(** [erase] tells how many were removed. *)
Definition kv_Del (key : string) : M KvStoreStateMachine bool :=
  let! k := get in
  set! kv_data_ := delete key (kv_data_ k) ;;;
  ret (negb (bool_decide (kv_data_ k !! key = None))).

Section KvStore.
Context {JL : JsonLib}.

(** An exception that [Apply] or [TakeSnapshot] lets through ends the program. *)
Definition dump {S} (j : Json) : M S string :=
  match json_dump j with
  | inr s => ret s
  | inl what => abort (Panic what)
  end.

(** ** Commands *)

Definition parse_command (json_str : string) : Try (option Command) :=
  let% j := json_parse json_str in
  let% op_str := at_string "op" j in
  let command op :=
    (let% key := at_string "key" j in
     if json_contains "value" j then
       let% value := at_string "value" j in
       inr (Some (mkCommand op key (Some value)))
     else inr (Some (mkCommand op key None))) in
  if bool_decide (op_str = "put") then command OpPut
  else if bool_decide (op_str = "get") then command OpGet
  else if bool_decide (op_str = "del") then command OpDel
  else inr None.

Definition parseFromJson (json_str : string) : option Command :=
  match parse_command json_str with
  | inr cmd => cmd
  | inl _ => None
  end.

Definition success (b : bool) : gmap string Json := {["success" := JBool b]}.

Definition error_response (error : string) : gmap string Json := <["error" := JString error]> (success false).

Definition kv_Apply (entry : Entry) : M KvStoreStateMachine (Result (option string)) :=
  match parseFromJson (e_data entry) with
  | None => rfail (ERaft ProposalDropped)
  | Some cmd =>
      let! k := get in
      match cmd_op cmd with
      | OpPut =>
          match cmd_value cmd with
          | None =>
              let! response := dump (JObject (error_response "missing value for put operation")) in
              rok (Some response)
          | Some value =>
              set! kv_data_ := <[cmd_key cmd := value]> (kv_data_ k) ;;;
              let! response := dump (JObject (success true)) in
              rok (Some response)
          end
      | OpGet =>
          let! response := dump (JObject
            match kv_data_ k !! cmd_key cmd with
            | Some value => <["value" := JString value]> (success true)
            | None => error_response "key not found"
            end) in
          rok (Some response)
      | OpDel =>
          let! erased := kv_Del (cmd_key cmd) in
          let! response := dump (JObject (success erased)) in
          rok (Some response)
      end
  end.

(** ** Snapshots *)

Definition serializeData (data : gmap string string) : Try string := json_dump (JObject (text_object data)).

Definition kv_TakeSnapshot (applied_index applied_term : Z) (conf_state : ConfState) {W} `{SnapshotWriter W} :
    M (KvStoreStateMachine * W) (Result SnapshotMetadata) :=
  let! (k, _) := get in
  match serializeData (kv_data_ k) with
  | inl what => abort (Panic what)
  | inr data_str =>
      try! _ := on_snd (Write data_str) in
      rok (mkSnapshotMetadata conf_state applied_index applied_term)
  end.

(** [SnapshotReaderStreamBuf::underflow]: the next bytes, or the end of the
    stream with the error that caused it. *)
Definition underflow : M SnapshotDataReader (option RaftError + string) :=
  let! read_result := Read 4096 in
  match read_result with
  | Err e => ret (inl (Some e))
  | Ok bytes => if slen bytes =? 0 then ret (inl None) else ret (inr bytes)
  end.

(** [nlohmann::json::parse(stream)]: the parser asks for bytes until the end of
    the stream or until it gives up. *)
Fixpoint parse_stream (fuel : nat) (seen : string) : M SnapshotDataReader (option RaftError * Try Json) :=
  match fuel with
  | O => abort NoFuel
  | S fuel' =>
      if json_dead seen then ret (None, json_parse seen)
      else
        let! more := underflow in
        match more with
        | inl error => ret (error, json_parse seen)
        | inr bytes => parse_stream fuel' (seen +:+ bytes)
        end
  end.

What to do: Return the data from the top line through the bottom line exactly.

Answer section:
(** [erase] tells how many were removed. *)
Definition kv_Del (key : string) : M KvStoreStateMachine bool :=
  let! k := get in
  set! kv_data_ := delete key (kv_data_ k) ;;;
  ret (negb (bool_decide (kv_data_ k !! key = None))).

Section KvStore.
Context {JL : JsonLib}.

(** An exception that [Apply] or [TakeSnapshot] lets through ends the program. *)
Definition dump {S} (j : Json) : M S string :=
  match json_dump j with
  | inr s => ret s
  | inl what => abort (Panic what)
  end.

(** ** Commands *)

Definition parse_command (json_str : string) : Try (option Command) :=
  let% j := json_parse json_str in
  let% op_str := at_string "op" j in
  let command op :=
    (let% key := at_string "key" j in
     if json_contains "value" j then
       let% value := at_string "value" j in
       inr (Some (mkCommand op key (Some value)))
     else inr (Some (mkCommand op key None))) in
  if bool_decide (op_str = "put") then command OpPut
  else if bool_decide (op_str = "get") then command OpGet
  else if bool_decide (op_str = "del") then command OpDel
  else inr None.

Definition parseFromJson (json_str : string) : option Command :=
  match parse_command json_str with
  | inr cmd => cmd
  | inl _ => None
  end.

Definition success (b : bool) : gmap string Json := {["success" := JBool b]}.

Definition error_response (error : string) : gmap string Json := <["error" := JString error]> (success false).

Definition kv_Apply (entry : Entry) : M KvStoreStateMachine (Result (option string)) :=
  match parseFromJson (e_data entry) with
  | None => rfail (ERaft ProposalDropped)
  | Some cmd =>
      let! k := get in
      match cmd_op cmd with
      | OpPut =>
          match cmd_value cmd with
          | None =>
              let! response := dump (JObject (error_response "missing value for put operation")) in
              rok (Some response)
          | Some value =>
              set! kv_data_ := <[cmd_key cmd := value]> (kv_data_ k) ;;;
              let! response := dump (JObject (success true)) in
              rok (Some response)
          end
      | OpGet =>
          let! response := dump (JObject
            match kv_data_ k !! cmd_key cmd with
            | Some value => <["value" := JString value]> (success true)
            | None => error_response "key not found"
            end) in
          rok (Some response)
      | OpDel =>
          let! erased := kv_Del (cmd_key cmd) in
          let! response := dump (JObject (success erased)) in
          rok (Some response)
      end
  end.

(** ** Snapshots *)

Definition serializeData (data : gmap string string) : Try string := json_dump (JObject (text_object data)).

Definition kv_TakeSnapshot (applied_index applied_term : Z) (conf_state : ConfState) {W} `{SnapshotWriter W} :
    M (KvStoreStateMachine * W) (Result SnapshotMetadata) :=
  let! (k, _) := get in
  match serializeData (kv_data_ k) with
  | inl what => abort (Panic what)
  | inr data_str =>
      try! _ := on_snd (Write data_str) in
      rok (mkSnapshotMetadata conf_state applied_index applied_term)
  end.

(** [SnapshotReaderStreamBuf::underflow]: the next bytes, or the end of the
    stream with the error that caused it. *)
Definition underflow : M SnapshotDataReader (option RaftError + string) :=
  let! read_result := Read 4096 in
  match read_result with
  | Err e => ret (inl (Some e))
  | Ok bytes => if slen bytes =? 0 then ret (inl None) else ret (inr bytes)
  end.

(** [nlohmann::json::parse(stream)]: the parser asks for bytes until the end of
    the stream or until it gives up. *)
Fixpoint parse_stream (fuel : nat) (seen : string) : M SnapshotDataReader (option RaftError * Try Json) :=
  match fuel with
  | O => abort NoFuel
  | S fuel' =>
      if json_dead seen then ret (None, json_parse seen)
      else
        let! more := underflow in
        match more with
        | inl error => ret (error, json_parse seen)
        | inr bytes => parse_stream fuel' (seen +:+ bytes)
        end
  end.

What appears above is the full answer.